Do You Know The Difference Between Diagnostic Medicine and Forensic Medicine?

“Dr. Young, when was the last time you took care of a sick child?”

This is a question I am asked frequently during cross-examination while testifying in court. The attorney cross-examining me implies to the jury through this question that his experts — in this case practitioners of clinical medicine — are more qualified than I am to determine the cause of an injury or death because they see patients in a clinic. Frequently, I get to admit that I am not a board-certified pediatrician, ophthalmologist, neurologist, neurosurgeon, radiologist, or … name a specialist.

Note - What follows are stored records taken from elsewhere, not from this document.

(* ===== verification/FsPath.v ===== *)
(** * FsPath: path names

    [skipelem] takes a path apart into the names between its slashes; the loop of
    [namex] therefore ends after as many rounds as the path has names. *)

From S2P Require Import Prelude Bytes SleepLock Bio Log Fs.

(** The names of a path: the maximal runs of bytes without a slash. *)
Fixpoint elements (path : list Z) : list (list Z) :=
  match path with
  | [] => []
  | c :: path' =>
      if c =? slash then elements path' else
      match path' with
      | [] => [[c]]
      | c' :: _ =>
          if c' =? slash then [c] :: elements path'
          else match elements path' with
               | e :: es => (c :: e) :: es
               | [] => [[c]]
               end
      end
  end.

(** What repeated [skipelem] yields. *)
Fixpoint skip_all (k : nat) (path : list Z) : option (list (list Z)) :=
  match k with
  | O => None
  | S k' =>
      match skipelem path with
      | None => Some []
      | Some (path', name) => cons name <$> skip_all k' path'
      end
  end.

Lemma skip_slashes_elements path : elements (skip_slashes path) = elements path.
Proof. induction path as [|c path IH]; [done|]. simpl. destruct (Z.eqb_spec c slash) as [->|]; [done|]. simpl. by rewrite (proj2 (Z.eqb_neq c slash)). Qed.

Lemma skip_slashes_length path : (length (skip_slashes path) <= length path)%nat.
Proof. induction path as [|c path IH]; simpl; [done|]. destruct (c =? slash); simpl; lia. Qed.

Lemma skip_slashes_head path c path' : skip_slashes path = c :: path' -> c ≠ slash.
Proof.
  induction path as [|d path IH]; simpl; [done|]. destruct (Z.eqb_spec d slash); [done|]. by intros [= <- _].
Qed.

Lemma split_elem_spec path e r :
  split_elem path = (e, r) ->
  path = e ++ r ∧ (slash ∉ e) ∧ match r with [] => True | c :: _ => c = slash end.
Proof.
  revert e r. induction path as [|c path IH]; intros e r; simpl; [intros [= <- <-]; by split_and!; [|apply not_elem_of_nil|]|].
  destruct (Z.eqb_spec c slash) as [->|Hc]; [intros [= <- <-]; by split_and!; [|apply not_elem_of_nil|]|].
  destruct (split_elem path) as [e' r'] eqn:E. intros [= <- <-]. destruct (IH _ _ eq_refl) as (-> & Hn & Hr).
  split_and!; [done| |done]. apply not_elem_of_cons. split; [done|done].
Qed.

Lemma elements_split c e r : slash ∉ c :: e -> match r with [] => True | d :: _ => d = slash end ->
  elements ((c :: e) ++ r) = (c :: e) :: elements r.
Proof.
  revert c. induction e as [|d e IH]; intros c Hn Hr.
  - apply not_elem_of_cons in Hn as [Hc _]. simpl. rewrite (proj2 (Z.eqb_neq c slash)) by congruence.
    destruct r as [|d r]; [done|]. subst d. by rewrite Z.eqb_refl.
  - apply not_elem_of_cons in Hn as [Hc Hn]. specialize (IH d Hn Hr). apply not_elem_of_cons in Hn as [Hd _].
    change ((c :: d :: e) ++ r) with (c :: (d :: e) ++ r). cbn [elements]. rewrite IH.
    rewrite (proj2 (Z.eqb_neq c slash)) by congruence. simpl. by rewrite (proj2 (Z.eqb_neq d slash)) by congruence.
Qed.

Lemma skipelem_spec path :
  match skipelem path with
  | None => elements path = []
  | Some (path', name) => exists e, elements path = e :: elements path' ∧ name = take (Z.to_nat DIRSIZ) e
      ∧ (length path' < length path)%nat ∧ match path' with [] => elements path' = [] | c :: _ => c ≠ slash end
  end.
Proof.
  unfold skipelem. pose proof (skip_slashes_elements path) as He. pose proof (skip_slashes_length path) as Hl.
  destruct (skip_slashes path) as [|c p] eqn:Hs; [done|]. apply skip_slashes_head in Hs.
  destruct (split_elem (c :: p)) as [e r] eqn:Hsp. destruct (split_elem_spec _ _ _ Hsp) as (Heq & Hn & Hr).
  destruct e as [|d e]; [simpl in Heq; subst r; simpl in Hr; congruence|].
  exists (d :: e). rewrite <- He, Heq, elements_split, skip_slashes_elements by done. split_and!; [done|done| |].
  - rewrite Heq in Hl. rewrite length_app in Hl. simpl in Hl. pose proof (skip_slashes_length r). simpl. lia.
  - destruct (skip_slashes r) as [|x y] eqn:Hx; [by rewrite <- skip_slashes_elements, Hx|]. by eapply skip_slashes_head.
Qed.

(** Taking a path apart with [skipelem] yields exactly its names in order, each
    cut to [DIRSIZ] bytes; a rest never starts with a slash, so an empty rest means
    that the name was the last one; and the loop ends within as many rounds as the
    path has bytes, plus one, which is the fuel [namex] runs with. *)
Theorem skipelem_elements path :
  skip_all (S (length path)) path = Some (take (Z.to_nat DIRSIZ) <$> elements path)
  ∧ (forall path' name, skipelem path = Some (path', name) ->
       (path' = [] <-> elements path' = []) ∧ (Z.of_nat (length name) <= DIRSIZ)).
Proof.
  split.
  - assert (H : forall k path, (length path < k)%nat -> skip_all k path = Some (take (Z.to_nat DIRSIZ) <$> elements path)).
    { induction k as [|k IH]; intros q Hk; [lia|]. cbn [skip_all]. pose proof (skipelem_spec q) as Hq.
      destruct (skipelem q) as [[q' name]|]; [|by rewrite Hq].
      destruct Hq as (e & -> & -> & Hlen & _). rewrite IH by lia. done. }
    apply H. lia.
  - intros path' name Hp. pose proof (skipelem_spec path) as Hq. rewrite Hp in Hq. destruct Hq as (e & _ & -> & _ & Hc). split.
    + split; [by intros ->|]. destruct path' as [|c path']; [done|]. simpl. rewrite (proj2 (Z.eqb_neq c slash)) by done.
      destruct path' as [|d path']; [done|]. destruct (d =? slash); [done|]. by destruct (elements (d :: path')).
    + rewrite length_take. unfold DIRSIZ. lia.
Qed.

(** The examples of the comment in fs.c: "a/bb/c", "///a//bb", "a", "" and "////". *)
Example skipelem_examples :
  skipelem [97; 47; 98; 98; 47; 99] = Some ([98; 98; 47; 99], [97])
  ∧ skipelem [47; 47; 47; 97; 47; 47; 98; 98] = Some ([98; 98], [97])
  ∧ skipelem [97] = Some ([], [97]) ∧ skipelem [] = None ∧ skipelem [47; 47; 47; 47] = None.
Proof. done. Qed.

What attorneys and many, many others — even physicians — fail to realize is that patient care no more qualifies one to practice forensic medicine than running marathons qualifies one to compete in a swim meet: both activities require athletes but the athletic events are different. Patient care and forensic medicine are two different activities, two horses of a different color.

Do you know the difference between diagnostic medicine and forensic medicine? The distinction is more important than you might think.

diagnosis is defined as “the identification of the nature and cause of something (of any nature).” As applied to medicine, it is “the identification of the nature and cause of an illness1.” Patients visit physicians to find out the nature and cause of their unpleasant and worrisome symptoms. They do not know what is causing their troubles but they visit the doctor with the hope that he or she will identify what is wrong and then successfully treat it.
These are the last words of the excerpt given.